Sn. Bülend Sungur’un 2016 yılında “Öğretilmiş Ateizm” konusunda ülkemizde yaşanan gerçekler ile ilgili yapmış olduğu müthiş tespiti sizler ile paylaşmak istiyorum.

Diğer bir sefil insan gurubu da Kur’an Sayısal Yapısını istismar eden, kendi çarpık inançları doğrultusunda manipüle eden, Kur’an’dan iki ayeti 19’a uymuyor diye inkar eden, Kur’an’daki iki üç tane sayının yan yana yazılması sonucunda 19’a tam bölündü diye Reşat Halife’yi Allah’ın Elçisi kabul eden 19’cu Reşadilerdir.

Resimde 19’cu Reşadilerin yaptığına baktığımızda, tamamen anlam üzerine bina edilen sayıları görüyoruz, sayılar yan yana dizilmiş ve bir kod oluşturulmuş, bu kod 19’a bölünmüş ve tam çıktığı için bir delil olarak kabul edilmiş ve 19’cu Reşadi, bu sonuca “Reşat Halife Allah’ın elçisidir?!!” anlamını yüklemiş. Tamamen keyfi ve kişisel bir tercih.

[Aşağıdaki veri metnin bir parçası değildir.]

(** The [_exit] functions free every buffer and the tables; the pointers left
    behind must not be followed any more. *)
Definition diag_msg_mask_exit : M masks unit := modify (with_msg (with_ptr None)).
Definition diag_build_time_mask_exit : M masks unit := modify (with_bt (with_ptr None)).
Definition diag_log_mask_exit : M masks unit := modify (with_log (with_ptr None)).
Definition diag_event_mask_exit : M masks unit := modify (with_event (with_ptr None)).

Definition diag_masks_exit : M masks unit :=
  _ ← diag_msg_mask_exit;
  _ ← diag_build_time_mask_exit;
  _ ← diag_log_mask_exit;
  diag_event_mask_exit.

(** The [||] of the four initialisers stops at the first that fails. *)
Definition diag_masks_init : M masks Z :=
  let fails := _ ← diag_masks_exit; mret (- ENOMEM) in
  r ← diag_msg_mask_init; if negb (r =? 0) then fails else
  r ← diag_build_time_mask_init; if negb (r =? 0) then fails else
  r ← diag_log_mask_init; if negb (r =? 0) then fails else
  r ← diag_event_mask_init; if negb (r =? 0) then fails else
  mret 0.

(** ** Log masks *)

Definition diag_get_log_mask_status (m : masks) : Z := mk_status (log_mask m).
Definition diag_get_build_mask_status (m : masks) : Z := mk_status (msg_bt_mask m).
Definition diag_get_msg_mask_status (m : masks) : Z := mk_status (msg_mask m).
Definition diag_get_event_mask_status (m : masks) : Z := mk_status (event_mask m).

(** [memset(p, b, n)] and [memcpy(p + off, src, n)] on the object [p] points to. *)
Definition memset {S} (p : option bytes) (b n : Z) : M S bytes :=
  mem ← deref p; lift (mem_write mem 0 (replicate (Z.to_nat n) b)).

Definition memcpy {S} (p : option bytes) (off : Z) (src : bytes) (n : Z) : M S bytes :=
  mem ← deref p; d ← lift (mem_read src 0 n); lift (mem_write mem off d).

Definition li_with_ptr (p : bytes) (i : log_item) : log_item :=
  LogItem (li_equip_id i) (li_num_items i) (li_num_items_tools i) (li_range i) (li_range_tools i) (Some p).

Fixpoint disable_log_entries {S} (items : list log_item) : M S (list log_item) :=
  match items with
  | [] => mret []
  | i :: items =>
      mem ← memset (li_ptr i) 0 (li_range i);
      items ← disable_log_entries items;
      mret (li_with_ptr mem i :: items)
  end.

Bu ne bir Kriptolojidir ne de bir Nümerolojidir. Açıkça sayısal bir manipülasyondur. Kişi kendi inançlarını Kur’an’a söyletmek için resmen sayıları manipüle etmektedir. İnsanların neye inanacaklarına karışamayız, herkes istediği şeye istediği gibi inanabilir, fakat bu çarpık inancını Kur’an’ın, İslam’ın bir görüşüymüş gibi veya bilimsel bir gerçekmiş gibi sunması, insanları bu konuda yanıltması ve bir Kriptoloji olan Kur’an Sayısal Yapısının yanlış bir şekilde kullanılması, kendi inançları doğrultusunda manipüle edilmesi doğru bir şey değildir. Bu bilgi kirliliğini temizlemek zorundayız.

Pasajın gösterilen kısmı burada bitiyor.